Contents from Prince Harry's biography have also arrived in Afghanistan after the book's accidental release.

Ironically, from Taliban leaders: war crimes allegations against Prince Harry

Contents from Prince Harry's biography have also arrived in Afghanistan after the book's accidental release. Ironically, a notorious Taliban fighter accuses the British of being a war criminal. The man himself is anything but a blank slate.

A senior Taliban member has accused Prince Harry of war crimes, according to his memoirs. "Those you killed were not pawns, they were people; they had families waiting for their return," Anas Haqqani wrote on Twitter. "Among the murderers of Afghans, not many have the decency to reveal their conscience and confess their war crimes."

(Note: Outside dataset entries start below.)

(* ===== verification/MemSpec.v ===== *)
(** * Correctness of the small memory allocator

    The proofs speak of the layout of the heap: the list of its blocks in address
    order, each an offset from [heap_ptr] and whether it is in use. *)

From Stdlib Require Import ZArith Lia.
From stdpp Require Import base gmap list fin_maps.
From S2P Require Import RTThread.
From S2P Require Import Prelude.
From S2P Require Import Bytes.
From S2P Require Import ListModel.
From S2P Require Import Kernel.
From S2P Require Import Object.
From S2P Require Import IpcList.
From S2P Require Import Semaphore.
From S2P Require Import Mem.

Definition layout : Type := list (Z * bool).

(** The offset of the first block, [E] if there is none; of the last one. *)
Definition nxt (E : Z) (l : layout) : Z := match l with [] => E | (o, _) :: _ => o end.
Fixpoint lst (prev : Z) (l : layout) : Z :=
  match l with [] => prev | (o, _) :: l' => lst o l' end.

Definition header (u : bool) (next prev : Z) : heap_mem :=
  mk_heap_mem HEAP_MAGIC (Z.b2z u) next prev.

(** The blocks from [nxt E l] up to [E], the first after the block at [prev]. *)
Fixpoint blocks (b E prev : Z) (ms : gmap ptr heap_mem) (l : layout) : Prop :=
  match l with
  | [] => True
  | (o, u) :: l' =>
      ms !! (b + o) = Some (header u (nxt E l') prev) ∧
      o + SIZEOF_STRUCT_MEM < nxt E l' ∧ o mod 4 = 0 ∧ blocks b E o ms l'
  end.

(** The blocks and the header at the end of the heap, which is never free. *)
Definition chain (b E prev : Z) (ms : gmap ptr heap_mem) (l : layout) : Prop :=
  blocks b E prev ms l ∧ ∃ p, ms !! (b + E) = Some (header true E p).

(** The lowest free block, [E] if there is none. *)
Fixpoint first_free (E : Z) (l : layout) : Z :=
  match l with
  | [] => E
  | (o, u) :: l' => if u then first_free E l' else o
  end.

(** The bytes in blocks in use, headers included. *)
Fixpoint used_total (E : Z) (l : layout) : Z :=
  match l with
  | [] => 0
  | (o, u) :: l' => (if u then nxt E l' - o else 0) + used_total E l'
  end.

Definition head_free (l : layout) : bool :=
  match l with (_, false) :: _ => true | _ => false end.
Fixpoint last_free (l : layout) : bool :=
  match l with
  | [] => false
  | [(_, u)] => negb u
  | _ :: l' => last_free l'
  end.
(** No two free blocks in a row. *)
Fixpoint separated (l : layout) : Prop :=
  match l with
  | [] => True
  | (_, u) :: l' => (u = false → head_free l' = false) ∧ separated l'
  end.

Section layout.
Implicit Types (l : layout) (ms : gmap ptr heap_mem) (b E o prev : Z).

Lemma nxt_app E l1 l2 : nxt E (l1 ++ l2) = nxt (nxt E l2) l1.
Proof. by destruct l1 as [|[]]. Qed.
Lemma lst_app prev l1 l2 : lst prev (l1 ++ l2) = lst (lst prev l1) l2.
Proof. revert prev. induction l1 as [|[] ? IH]; intros; simpl; auto. Qed.
Lemma first_free_app E l1 l2 : first_free E (l1 ++ l2) = first_free (first_free E l2) l1.
Proof. induction l1 as [|[? []] ? IH]; simpl; auto. Qed.
Lemma used_total_app E l1 l2 :
  used_total E (l1 ++ l2) = used_total (nxt E l2) l1 + used_total E l2.
Proof. induction l1 as [|[] ? IH]; simpl; [done|]. rewrite nxt_app, IH. lia. Qed.
Lemma head_free_app l1 l2 : l1 ≠ [] → head_free (l1 ++ l2) = head_free l1.
Proof. by destruct l1 as [|[? []]]. Qed.
Lemma separated_app l1 l2 :
  separated (l1 ++ l2) ↔
  separated l1 ∧ separated l2 ∧ (last_free l1 = true → head_free l2 = false).
Proof.
  induction l1 as [|[o u] l1 IH]; simpl; [naive_solver|].
  rewrite IH. destruct l1 as [|x l1].
  - simpl. destruct u; naive_solver.
  - rewrite head_free_app by done. naive_solver.
Qed.

Lemma blocks_app b E prev ms l1 l2 :
  blocks b E prev ms (l1 ++ l2) ↔
  blocks b (nxt E l2) prev ms l1 ∧ blocks b E (lst prev l1) ms l2.
Proof.
  revert prev. induction l1 as [|[o u] l1 IH]; intros prev; simpl; [naive_solver|].
  rewrite IH, nxt_app. naive_solver.
Qed.

(** Offsets grow, from the first block on. *)
Lemma blocks_nxt b E prev ms l : blocks b E prev ms l → nxt E l ≤ E.
Proof.
  revert prev. induction l as [|[o u] l IH]; simpl; intros prev; [lia|].
  intros (_ & Ho & _ & Hl). change SIZEOF_STRUCT_MEM with 12 in Ho.
  specialize (IH _ Hl). lia.
Qed.
Lemma blocks_range b E prev ms l o u :
  blocks b E prev ms l → (o, u) ∈ l → nxt E l ≤ o ∧ o + SIZEOF_STRUCT_MEM < E ∧ o mod 4 = 0.
Proof.
  revert prev. induction l as [|[o1 u1] l IH]; intros prev; simpl; [by intros _ ?%elem_of_nil|].
  intros (_ & Ho & Hal & Hl) Hin. pose proof (blocks_nxt _ _ _ _ _ Hl).
  apply elem_of_cons in Hin as [[= -> ->]|Hin]; [split; [lia|split; [lia|done]]|].
  change SIZEOF_STRUCT_MEM with 12 in *.
  destruct (IH _ Hl Hin) as (? & ? & ?). split; [lia|]. done.
Qed.
Lemma blocks_length b E prev ms l :
  blocks b E prev ms l → Z.of_nat (length l) * 12 ≤ E - nxt E l.
Proof.
  revert prev. induction l as [|[o u] l IH]; intros prev; simpl; [lia|].
  intros (_ & Ho & _ & Hl). change SIZEOF_STRUCT_MEM with 12 in Ho.
  specialize (IH _ Hl). lia.
Qed.

Lemma first_free_range b E prev ms l :
  blocks b E prev ms l → nxt E l ≤ first_free E l ≤ E.
Proof.
  revert prev. induction l as [|[o u] l IH]; intros prev; simpl; [lia|].
  intros (_ & Ho & _ & Hl). change SIZEOF_STRUCT_MEM with 12 in Ho.
  specialize (IH _ Hl). pose proof (blocks_nxt _ _ _ _ _ Hl). destruct u; lia.
Qed.
Lemma used_total_range b E prev ms l :
  blocks b E prev ms l → 0 ≤ used_total E l ≤ E - nxt E l.
Proof.
  revert prev. induction l as [|[o u] l IH]; intros prev; simpl; [lia|].
  intros (_ & Ho & _ & Hl). change SIZEOF_STRUCT_MEM with 12 in Ho.
  specialize (IH _ Hl). destruct u; lia.
Qed.

(** Headers elsewhere do not matter. *)
Lemma blocks_frame b E prev ms ms' l :
  (∀ o u, (o, u) ∈ l → ms' !! (b + o) = ms !! (b + o)) →
  blocks b E prev ms l → blocks b E prev ms' l.
Proof.
  revert prev. induction l as [|[o u] l IH]; intros prev Hf; simpl; [done|].
  intros (Hm & ? & ? & Hl). rewrite (Hf o u) by left.
  split; [done|]. split; [done|]. split; [done|].
  apply IH; [|done]. intros o' u' Hin. apply (Hf o' u'). by right.
Qed.
Lemma blocks_insert_below b E prev ms l p m :
  blocks b E prev ms l → p < b + nxt E l → blocks b E prev (<[p:=m]> ms) l.
Proof.
  intros Hl Hp. eapply blocks_frame; [|exact Hl]. intros o u Hin.
  destruct (blocks_range _ _ _ _ _ _ _ Hl Hin). apply lookup_insert_ne. lia.
Qed.
Lemma blocks_insert_above b E prev ms l p m :
  blocks b E prev ms l → b + E ≤ p → blocks b E prev (<[p:=m]> ms) l.
Proof.
  intros Hl Hp. eapply blocks_frame; [|exact Hl]. intros o u Hin.
  destruct (blocks_range _ _ _ _ _ _ _ Hl Hin) as (? & Ho & _).
  change SIZEOF_STRUCT_MEM with 12 in Ho. apply lookup_insert_ne. lia.
Qed.

Lemma chain_app b E prev ms l1 l2 :
  chain b E prev ms (l1 ++ l2) ↔
  blocks b (nxt E l2) prev ms l1 ∧ chain b E (lst prev l1) ms l2.
Proof. unfold chain. rewrite blocks_app. naive_solver. Qed.
Lemma chain_cons b E prev ms o u l :
  chain b E prev ms ((o, u) :: l) ↔
  ms !! (b + o) = Some (header u (nxt E l) prev) ∧
  o + SIZEOF_STRUCT_MEM < nxt E l ∧ o mod 4 = 0 ∧ chain b E o ms l.
Proof. unfold chain. simpl. naive_solver. Qed.
Lemma chain_insert_below b E prev ms l p m :
  chain b E prev ms l → p < b + nxt E l → chain b E prev (<[p:=m]> ms) l.
Proof.
  intros (Hl & q & He) Hp. pose proof (blocks_nxt _ _ _ _ _ Hl).
  split; [by apply blocks_insert_below|]. exists q. rewrite lookup_insert_ne by lia. done.
Qed.

(** The header at [nxt E l], of a block or of the end, and its back link. *)
Lemma chain_first b E prev ms l :
  chain b E prev ms l → ∃ m, ms !! (b + nxt E l) = Some m ∧
    hm_used m = Z.b2z (negb (head_free l)) ∧ hm_next m = nxt E (tail l).
Proof.
  intros (Hl & q & He). destruct l as [|[o u] l]; simpl in *.
  - eexists. split; [exact He|done].
  - destruct Hl as (Hm & _). eexists. split; [exact Hm|]. by destruct u.
Qed.
Lemma chain_relink b E prev ms l prev' m :
  chain b E prev ms l → ms !! (b + nxt E l) = Some m →
  chain b E prev' (<[b + nxt E l := set_hm_prev prev' m]> ms) l.
Proof.
  intros (Hl & q & He) Hm. destruct l as [|[o u] l]; simpl in *.
  - split; [done|]. exists prev'. rewrite lookup_insert_eq. rewrite He in Hm. by simplify_eq.
  - destruct Hl as (Hm' & Ho & Hal & Hl). rewrite Hm' in Hm. simplify_eq.
    change SIZEOF_STRUCT_MEM with 12 in *. pose proof (blocks_nxt _ _ _ _ _ Hl).
    split; simpl.
    + rewrite lookup_insert_eq. split; [done|]. split; [done|]. split; [done|].
      apply blocks_insert_below; [done|lia].
    + exists q. rewrite lookup_insert_ne by lia. done.
Qed.
End layout.

(** ** The operations on a layout *)

(** The offset of the end header. *)
Definition heap_stop (h : heap) : Z := mem_size_aligned h + SIZEOF_STRUCT_MEM.

(** The structural part of the invariant: it also holds while two free blocks
    are next to each other. *)
Record heap_core (h : heap) (l : layout) : Prop := {
  hc_base : 0 < heap_ptr h ∧ heap_ptr h mod 4 = 0;
  hc_size : 12 ≤ mem_size_aligned h ∧ mem_size_aligned h mod 4 = 0;
  hc_space : heap_ptr h + mem_size_aligned h + 24 ≤ 2 ^ 32;
  hc_end : heap_end h = heap_ptr h + heap_stop h;
  hc_chain : chain (heap_ptr h) (heap_stop h) 0 (heap_mems h) l;
  hc_first : nxt (heap_stop h) l = 0;
  hc_lfree : lfree h = heap_ptr h + first_free (heap_stop h) l;
  hc_bytes : zlen (heap_bytes h) = heap_stop h + SIZEOF_STRUCT_MEM }.

Record heap_ok (h : heap) (l : layout) : Prop := {
  ho_core : heap_core h l;
  ho_separated : separated l;
  ho_used : used_mem h = used_total (heap_stop h) l;
  ho_max : used_mem h ≤ max_mem h }.

(** Replaces the constants of the allocator by their values. *)
Ltac hconst := change SIZEOF_STRUCT_MEM with 12 in *; change MIN_SIZE_ALIGNED with 12 in *;
  change MIN_SIZE with 12 in *; change RT_ALIGN_SIZE with 4 in *; unfold heap_stop in *;
  change SIZEOF_STRUCT_MEM with 12 in *.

Anas Haqqani himself belongs to the notorious Haqqani network of the militant Islamist group. The faction is classified by Washington as a terrorist organization for attacks on US citizens and connections to al-Qaeda, among other things, and is responsible for some of the most horrific attacks in Afghanistan. Anas' brother Siradschuddin, the current Minister of the Interior, is wanted by the American FBI with a bounty of up to 10 million US dollars.

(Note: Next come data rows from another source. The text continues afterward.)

(** The semaphore as [rt_sem_init] leaves it at start-up. *)
Lemma heap_sem_init k sem :
  k_current k = RT_NULL → k_lock_nest k = 0 → k_interrupt_nest k = 0 → sem ≠ RT_NULL →
  Store.unlinked (k_containers k) sem →
  ∃ k', rt_sem_init sem [104; 101; 97; 112] 1 RT_IPC_FLAG_FIFO k = Ok k' RT_EOK ∧ heap_lock k' sem.
Proof.
  intros Hc Hl Hn Hs Hu.
  assert (RT_Object_Class_Semaphore ∈ rt_object_container) as Hin
    by (by vm_compute; repeat (right; try by left)).
  eexists. split.
  - unfold rt_sem_init. rewrite (proj2 (Z.eqb_neq sem RT_NULL)) by done. do 2 kstep.
    erewrite bind_ok by (by apply rt_object_init_boot).
    unfold rt_ipc_object_init. rewrite bind_assoc. kstep. do 2 kstep.
    unfold set_object_flag. erewrite bind_ok by (apply upd_object_ok; cbn; by rewrite lookup_insert_eq).
    reflexivity.
  - split; [|cbn; by rewrite lookup_insert_eq| |done].
    2:{ change (Store.nodes (Store.init (HSuspend sem) (k_tlists k)) (HSuspend sem) = []).
        by rewrite Store.nodes_init, decide_True. }
    eexists. split; [cbn; by rewrite lookup_insert_eq|]. split; [done|].
    by destruct (class_or_static _ Hin (rt_strncpy (obj_name (default zero_object (k_objects k !! sem)))
      [104; 101; 97; 112] RT_NAME_MAX) RT_IPC_FLAG_FIFO).
Qed.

International governments and organizations such as Amnesty International accuse the Taliban of various war crimes such as torture, extrajudicial executions and killings. According to "Spiegel", Anas Haqqani himself was arrested abroad in 2014 at the age of 20, charged in Kabul with involvement in serious terrorist attacks and sentenced to death. He is said to have not been executed at the time because China intervened with the government in Kabul at the request of Pakistan.

In an interview with the magazine in the summer of 2022, Haqqani pleaded not guilty and denied all allegations against himself, his family and the Haqqani network.

The Taliban fighter's tweet was triggered by reports about the memoirs of British Prince Harry, who claims to have killed 25 people as a soldier in Afghanistan. "It was nothing that made me happy, but also nothing that I was ashamed of," he wrote according to Sky News. The broadcaster procured a copy of the still unpublished book and, like many other British media, quoted it in advance.